ARTICLE | 31/03/2015 | Famille Chrétienne
Numéro 1942 | Par Luc Adrian
L’habitude de voir des crucifix ferait presque oublier le drame de la Croix.
Le Dr
François Giraud en rappelle la
réalité clinique insoutenable d’après ce qu’en dit le Linceul.
Qu’est-ce
qui vous a poussé à travailler sur la réalité humaine de la Passion ?
La Passion
est souvent abordée d’un point de vue religieux, historique, médical ou
technique… Mais l’aspect humain de ce drame est facilement négligé. Peut-être
sommes-nous tellement familiarisés avec les crucifix que ceux-ci ont perdu une
grande partie de leur pouvoir évocateur ? J’ai donc tenté de comprendre, à
partir des
leçons du Linceul, ce que Jésus a humainement senti dans son corps,
en me concentrant sur trois aspects de la Passion : la flagellation, la
crucifixion et l’agonie. C’est une expérience difficile, car la barbarie de cet
enchaînement de supplices met à mal les âmes sensibles.
Cela
commence donc par la flagellation ?
Pilate
essaie piteusement d’arracher Jésus à la sentence de mort en concédant une
flagellation. Il y en a trois sortes : la fustigation avec des roseaux (que subira
saint Paul) ; la flagellation à mort ; et la flagellation « courante », soit
comme châtiment, soit comme préambule à la crucifixion… Le fouet utilisé à cet
effet est le flagrum romain, dont les extrémités des
lanières sont garnies de petites boules de plomb.
Combien
de temps a-t-elle duré ?
Une bonne
dizaine de minutes.
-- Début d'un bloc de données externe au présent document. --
(** * electron-ipc-socket: the protocol engine ([socket.ts]) and its
    transport adapter ([transport.ts]), embedded as state-passing programs.

    The two classes are translated method by method into one monad that
    threads the mutable world (the fields of the Socket and of its Transport,
    the objects they share by reference, and a trace of every call that
    leaves the two classes) and carries JavaScript exceptions.  An exception
    keeps the state reached when it was thrown, as in JavaScript. *)

From stdpp Require Import base list sets strings.
From Stdlib Require Import ZArith DecimalString Lia.

Set Warnings "-register-all".

(** ** JavaScript values *)

(** The classes of error the two files construct.  [Error_] is the built-in
    [Error]; [TypeError] is what calling [undefined] raises. *)
Inductive ErrorClass :=
| Error_ | TypeError
| RequiredError | DisposedError | InvalidInputError | InvalidOutputError
| SocketOpenError | SocketClosedError
| ConnectionLostError | TimeoutError | NotFoundError | UnhandledExceptionError.

(** Values that travel through the code as [any].  Numbers are integers
    (timestamps and durations in milliseconds); [VObj] is any other object,
    told apart only by its identity; [VPromise] is a thenable. *)
Inductive Value :=
| VUndefined
| VNull
| VBool (b : bool)
| VNum (n : Z)
| VStr (s : string)
| VArr (xs : list Value)
| VObj (tag : nat)
| VPromise (p : nat)
| VError (cls : ErrorClass) (message : string) (detail : Value)
| VEvent (name payload : Value)
| VInboundRequest (path payload : Value).

(** [if (v)], [v ? a : b], [v || d]. *)
Definition truthy (v : Value) : bool :=
  match v with
  | VUndefined | VNull => false
  | VBool b => b
  | VNum n => negb (n =? 0)%Z
  | VStr s => negb (String.eqb s "")
  | _ => true
  end.

(** [isError] of the is-error package. *)
Definition isError (v : Value) : bool :=
  match v with VError _ _ _ => true | _ => false end.

(** [isPromise] of the is-promise package. *)
Definition isPromise (v : Value) : bool :=
  match v with VPromise _ => true | _ => false end.

Definition string_of_Z (z : Z) : string := NilZero.string_of_int (Z.to_int z).

(** Modelled from the spec: the [name] property of the error classes of
    src/errors/ (not under src/), taken to be the class name of the taxonomy
    of section 7; it only shows when an error object is turned into a string. *)
Definition error_name (c : ErrorClass) : string :=
  match c with
  | Error_ => "Error"
  | TypeError => "TypeError"
  | RequiredError => "RequiredError"
  | DisposedError => "DisposedError"
  | InvalidInputError => "InvalidInputError"
  | InvalidOutputError => "InvalidOutputError"
  | SocketOpenError => "SocketOpenError"
  | SocketClosedError => "SocketClosedError"
  | ConnectionLostError => "ConnectionLostError"
  | TimeoutError => "TimeoutError"
  | NotFoundError => "NotFoundError"
  | UnhandledExceptionError => "UnhandledExceptionError"
  end.

(** String conversion, as done by a template literal, by [x.toString()] and
    by a property key [o[x]]. *)
Fixpoint toString (v : Value) : string :=
  match v with
  | VUndefined => "undefined"
  | VNull => "null"
  | VBool true => "true"
  | VBool false => "false"
  | VNum n => string_of_Z n
  | VStr s => s
  | VArr xs =>
      String.concat ","
        (map (fun x => match x with
                       | VUndefined | VNull => ""
                       | _ => toString x
                       end) xs)
  | VObj _ => "[object Object]"
  | VPromise _ => "[object Promise]"
  | VError c m _ =>
      if String.eqb m "" then error_name c else error_name c +:+ ": " +:+ m
  | VEvent _ _ => "[object Object]"
  | VInboundRequest _ _ => "[object Object]"
  end.

(** [const [a, b, c] = data]: a missing position reads [undefined]. *)
Definition at_ (data : list Value) (i : nat) : Value := nth i data VUndefined.

(** Destructuring a value that is expected to be an array. *)
Definition array_items (v : Value) : list Value :=
  match v with VArr xs => xs | _ => [] end.

(** [req.path] *)
Definition path_of (v : Value) : Value :=
  match v with VInboundRequest p _ => p | _ => VUndefined end.

(** [err.message] *)
Definition message_of (v : Value) : string :=
  match v with VError _ m _ => m | _ => "" end.

(** ** Objects with a [string] key set: [Object.create(null)]

    Keys are kept in insertion order, which is the order [Object.keys]
    enumerates them in (the ids used as keys are not array indices). *)
Section Dict.
Context {A : Type}.

Fixpoint dict_get (k : string) (d : list (string * A)) : option A :=
  match d with
  | [] => None
  | (k', a) :: d' => if String.eqb k k' then Some a else dict_get k d'
  end.

(** [d[k] = a] *)
Fixpoint dict_set (k : string) (a : A) (d : list (string * A)) : list (string * A) :=
  match d with
  | [] => [(k, a)]
  | (k', a') :: d' =>
      if String.eqb k k' then (k', a) :: d' else (k', a') :: dict_set k a d'
  end.

(** [delete d[k]] *)
Fixpoint dict_delete (k : string) (d : list (string * A)) : list (string * A) :=
  match d with
  | [] => []
  | (k', a') :: d' =>
      if String.eqb k k' then dict_delete k d' else (k', a') :: dict_delete k d'
  end.

(** [Object.keys(d)] *)
Definition dict_keys (d : list (string * A)) : list string := map fst d.
End Dict.

(** ** Closures and records of the two classes *)

(** The functions registered on the internal bus.  [LUser h] is the user's
    function [h]; [LResponder fn h] is [this.__responder.bind(this, h)], a
    new function object [fn] at each [onRequest]; [LOnce cell inner] is the
    arrow function [__subscribe] builds when [once] is set, whose captured
    variable [unbind] lives in [cell]. *)
Inductive Listener :=
| LUser (h : nat)
| LResponder (fn : nat) (h : nat)
| LOnce (cell : nat) (inner : Listener).

#[global] Instance Listener_eq_dec : EqDecision Listener.
Proof. solve_decision. Defined.

(** What the Transport calls back: the three bound methods [Socket.open]
    passes, or any other function. *)
Inductive Subscriber :=
| HandleEvent
| HandleRequest
| HandleResponse
| UserSubscriber (n : nat).

(** The arrow function [(_, ...args) => { subscriber(args); }] of
    [Transport.on]; [tl_fn] is its identity. *)
Record TListener := { tl_fn : nat; tl_subscriber : Subscriber }.

(** The cancel functions in circulation: the unbind function nanoevents'
    [on] returns, the function [__subscribe] returns when [once] is set,
    and [this.__unsubscribe.bind(this, id)] of the Transport. *)
Inductive Subscription :=
| Unbind (event : string) (cb : Listener)
| OnceCancel (cell : nat)
| Unsubscribe (id : string).

Inductive Settlement :=
| Resolved (v : Value)
| Rejected (e : Value).

(** Modelled from the spec: the OutboundRequest record of
    src/outbound-request.ts (not under src/): a correlation id, the creation
    time and whether it has settled; the two settlement callbacks are those
    of the promise [request] returns. *)
Record OutboundRequest := {
  req_id : string;
  req_timestamp : Z;
  req_settled : option Settlement
}.

Definition settled_as (s : Settlement) (q : OutboundRequest) : OutboundRequest :=
  {| req_id := req_id q; req_timestamp := req_timestamp q; req_settled := Some s |}.

(** Calls that leave the two classes, in the order they are made. *)
Inductive Effect :=
| EOutputSend (channel : string) (args : list Value)
| EInputOn (channel : string) (fn : TListener)
| EInputRemoveListener (channel : string) (fn : TListener)
| EResolve (req : nat) (v : Value)
| EReject (req : nat) (e : Value)
| EInvoke (h : nat) (args : list Value)
| ESetTimeout (event : string) (args : list Value)
| EThen (out : Value) (path id : Value)
| EIntervalStart
| EIntervalStop.

(** ** The world

    Fields of the Socket ([s_disposed] is the flag of its [Disposable] base,
    [interval_time] and [interval_running] are the [Interval] it owns, and
    [bus_events] is the [events] object of its nanoevents emitter), fields of
    its Transport, and the objects reached by reference: the [unbind]
    variables of once-listeners, the OutboundRequest objects and the
    pending-request tables.  [__pendingRequests] holds a reference into
    [tables], table entries hold references into [requests]. *)
Record World := {
  s_disposed : bool;
  __isOpen : bool;
  __channel : option string;
  __requestTimeout : Z;
  interval_time : Z;
  interval_running : bool;
  __pendingRequests : option nat;
  __subscriptions : option (list Subscription);
  bus_events : list (string * list Listener);
  t_disposed : bool;
  __listeners : option (list (string * (string * TListener)));
  cells : list (option (string * Listener));
  requests : list OutboundRequest;
  tables : list (list (string * nat));
  clock : Z;
  nanoid_count : nat;
  fresh_fn : nat;
  trace : list Effect
}.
On a relevé sur le Linceul entre cent et cent vingt
impacts. Comme les traces semblent montrer qu’il y avait probablement deux
lanières par fouet, la victime a donc reçu cinquante-cinq coups de fouet en dix
minutes, soit cinq à six coups par minute : à peu près un toutes les dix
secondes.
Comment
« encaisser » cela ?
L’énergie
encaissée par Jésus serait de l’ordre de 4 000 joules, celle d’un automobiliste
roulant à 90 km/h
et faisant de cinq à six tonneaux… La flagellation est un traumatisme majeur
qui laisse la victime assommée, car elle vient de recevoir deux fois par minute
une énergie suffisante pour la mettre KO à chaque fois.
Jésus est
donc déjà physiquement anéanti ?
Oui. Il est en
état de choc, à la limite de pouvoir marcher. C’est probablement pendant les
dix à quinze minutes de la triste mascarade du couronnement d’épines qu’Il a pu
récupérer un peu, Lui permettant de reparaître, pitoyable mais debout, aux
côtés de Pilate. Les peintures montrant l’Ecce Homo sont d’aimables plaisanteries à côté
de la pauvre loque humaine que nous montre Mel Gibson dans son film La
Passion du Christ, seule représentation à peu près crédible de
cet effroyable châtiment.
Sans
parler des traumatismes internes ?
Ils sont
bien plus redoutables. Les poumons et le cœur ont été fortement contusionnés ;
il y a un épanchement liquidien dans la plèvre et dans le péricarde : en clair,
tous les mouvements respiratoires et les battements cardiaques sont très
douloureux et insuffisamment efficaces. Les reins sont commotionnés, entraînant
l’organisme de Jésus dans une acidose aux conséquences rapidement mortelles. En
bref, il est déjà moribond. Les heures qui lui restent à vivre se comptent sur
les doigts d’une main.
Il perd
du sang ?
Énormément !
En plus de l’hémorragie des plaies de la flagellation, il y a celle du
couronnement d’épines – le scalp saigne toujours beaucoup. Et celle, moins
visible mais tout aussi redoutable, des cent dix hématomes. On peut estimer la
perte à près de deux litres de sang (nous n’en avons que cinq). Une telle
spoliation sanguine aussi rapide rend improbable la possibilité de franchir les
500 à 700 mètres
qui séparent la forteresse Antonia, où a eu lieu la flagellation, du Golgotha.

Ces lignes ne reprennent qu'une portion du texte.